Find "om_orders om1 = om_orders" in the records that follow; print that line and each subsequent line through the last one, verbatim and with nothing added.

(AVAILABLE DATA)
---

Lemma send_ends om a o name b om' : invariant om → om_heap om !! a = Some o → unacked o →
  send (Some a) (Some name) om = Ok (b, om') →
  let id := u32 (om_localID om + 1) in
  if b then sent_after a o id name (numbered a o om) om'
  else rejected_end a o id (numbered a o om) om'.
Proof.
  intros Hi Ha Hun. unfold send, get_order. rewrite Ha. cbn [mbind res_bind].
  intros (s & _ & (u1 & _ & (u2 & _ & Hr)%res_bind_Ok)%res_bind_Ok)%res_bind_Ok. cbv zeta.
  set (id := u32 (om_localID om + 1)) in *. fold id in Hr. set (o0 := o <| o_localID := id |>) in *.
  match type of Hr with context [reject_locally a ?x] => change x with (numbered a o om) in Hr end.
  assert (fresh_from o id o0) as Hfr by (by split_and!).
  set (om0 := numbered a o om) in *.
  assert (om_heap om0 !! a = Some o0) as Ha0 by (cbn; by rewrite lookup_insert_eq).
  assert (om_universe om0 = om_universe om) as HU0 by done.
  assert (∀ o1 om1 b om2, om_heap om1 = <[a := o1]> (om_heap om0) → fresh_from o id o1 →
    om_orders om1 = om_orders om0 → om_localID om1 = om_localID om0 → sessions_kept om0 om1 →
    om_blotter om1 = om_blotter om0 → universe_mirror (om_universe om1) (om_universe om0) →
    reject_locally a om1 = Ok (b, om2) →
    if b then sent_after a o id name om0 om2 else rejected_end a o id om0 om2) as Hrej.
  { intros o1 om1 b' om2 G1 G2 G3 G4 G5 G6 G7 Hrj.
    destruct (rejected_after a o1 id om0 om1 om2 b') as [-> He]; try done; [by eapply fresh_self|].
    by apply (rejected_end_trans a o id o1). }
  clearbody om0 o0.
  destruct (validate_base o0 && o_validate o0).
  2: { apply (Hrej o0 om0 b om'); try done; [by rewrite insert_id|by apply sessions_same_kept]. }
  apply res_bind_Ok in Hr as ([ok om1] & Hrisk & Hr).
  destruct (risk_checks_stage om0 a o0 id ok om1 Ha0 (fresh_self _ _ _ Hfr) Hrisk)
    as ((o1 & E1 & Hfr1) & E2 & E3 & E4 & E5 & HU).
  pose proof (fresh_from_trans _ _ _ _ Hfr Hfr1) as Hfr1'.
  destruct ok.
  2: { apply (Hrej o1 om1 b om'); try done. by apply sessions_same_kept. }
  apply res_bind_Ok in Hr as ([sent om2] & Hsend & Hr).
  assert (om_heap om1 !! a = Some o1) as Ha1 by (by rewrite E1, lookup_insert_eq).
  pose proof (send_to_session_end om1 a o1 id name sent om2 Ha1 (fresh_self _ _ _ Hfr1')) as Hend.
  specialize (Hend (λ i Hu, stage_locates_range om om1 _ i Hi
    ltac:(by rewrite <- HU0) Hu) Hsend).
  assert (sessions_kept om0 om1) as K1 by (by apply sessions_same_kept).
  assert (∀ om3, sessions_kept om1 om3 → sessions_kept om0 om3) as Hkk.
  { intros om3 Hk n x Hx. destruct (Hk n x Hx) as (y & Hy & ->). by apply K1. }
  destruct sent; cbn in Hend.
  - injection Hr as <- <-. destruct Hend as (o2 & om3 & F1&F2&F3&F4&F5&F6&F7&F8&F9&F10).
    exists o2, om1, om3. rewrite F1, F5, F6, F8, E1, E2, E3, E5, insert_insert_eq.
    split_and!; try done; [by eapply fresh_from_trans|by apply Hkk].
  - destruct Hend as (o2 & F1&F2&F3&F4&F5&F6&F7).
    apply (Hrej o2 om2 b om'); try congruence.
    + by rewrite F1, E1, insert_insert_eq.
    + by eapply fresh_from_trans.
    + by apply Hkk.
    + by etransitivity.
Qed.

---

(EXPECTED ANSWER)
    om_orders om1 = om_orders om0 → om_localID om1 = om_localID om0 → sessions_kept om0 om1 →
    om_blotter om1 = om_blotter om0 → universe_mirror (om_universe om1) (om_universe om0) →
    reject_locally a om1 = Ok (b, om2) →
    if b then sent_after a o id name om0 om2 else rejected_end a o id om0 om2) as Hrej.
  { intros o1 om1 b' om2 G1 G2 G3 G4 G5 G6 G7 Hrj.
    destruct (rejected_after a o1 id om0 om1 om2 b') as [-> He]; try done; [by eapply fresh_self|].
    by apply (rejected_end_trans a o id o1). }
  clearbody om0 o0.
  destruct (validate_base o0 && o_validate o0).
  2: { apply (Hrej o0 om0 b om'); try done; [by rewrite insert_id|by apply sessions_same_kept]. }
  apply res_bind_Ok in Hr as ([ok om1] & Hrisk & Hr).
  destruct (risk_checks_stage om0 a o0 id ok om1 Ha0 (fresh_self _ _ _ Hfr) Hrisk)
    as ((o1 & E1 & Hfr1) & E2 & E3 & E4 & E5 & HU).
  pose proof (fresh_from_trans _ _ _ _ Hfr Hfr1) as Hfr1'.
  destruct ok.
  2: { apply (Hrej o1 om1 b om'); try done. by apply sessions_same_kept. }
  apply res_bind_Ok in Hr as ([sent om2] & Hsend & Hr).
  assert (om_heap om1 !! a = Some o1) as Ha1 by (by rewrite E1, lookup_insert_eq).
  pose proof (send_to_session_end om1 a o1 id name sent om2 Ha1 (fresh_self _ _ _ Hfr1')) as Hend.
  specialize (Hend (λ i Hu, stage_locates_range om om1 _ i Hi
    ltac:(by rewrite <- HU0) Hu) Hsend).
  assert (sessions_kept om0 om1) as K1 by (by apply sessions_same_kept).
  assert (∀ om3, sessions_kept om1 om3 → sessions_kept om0 om3) as Hkk.
  { intros om3 Hk n x Hx. destruct (Hk n x Hx) as (y & Hy & ->). by apply K1. }
  destruct sent; cbn in Hend.
  - injection Hr as <- <-. destruct Hend as (o2 & om3 & F1&F2&F3&F4&F5&F6&F7&F8&F9&F10).
    exists o2, om1, om3. rewrite F1, F5, F6, F8, E1, E2, E3, E5, insert_insert_eq.
    split_and!; try done; [by eapply fresh_from_trans|by apply Hkk].
  - destruct Hend as (o2 & F1&F2&F3&F4&F5&F6&F7).
    apply (Hrej o2 om2 b om'); try congruence.
    + by rewrite F1, E1, insert_insert_eq.
    + by eapply fresh_from_trans.
    + by apply Hkk.
    + by etransitivity.
Qed.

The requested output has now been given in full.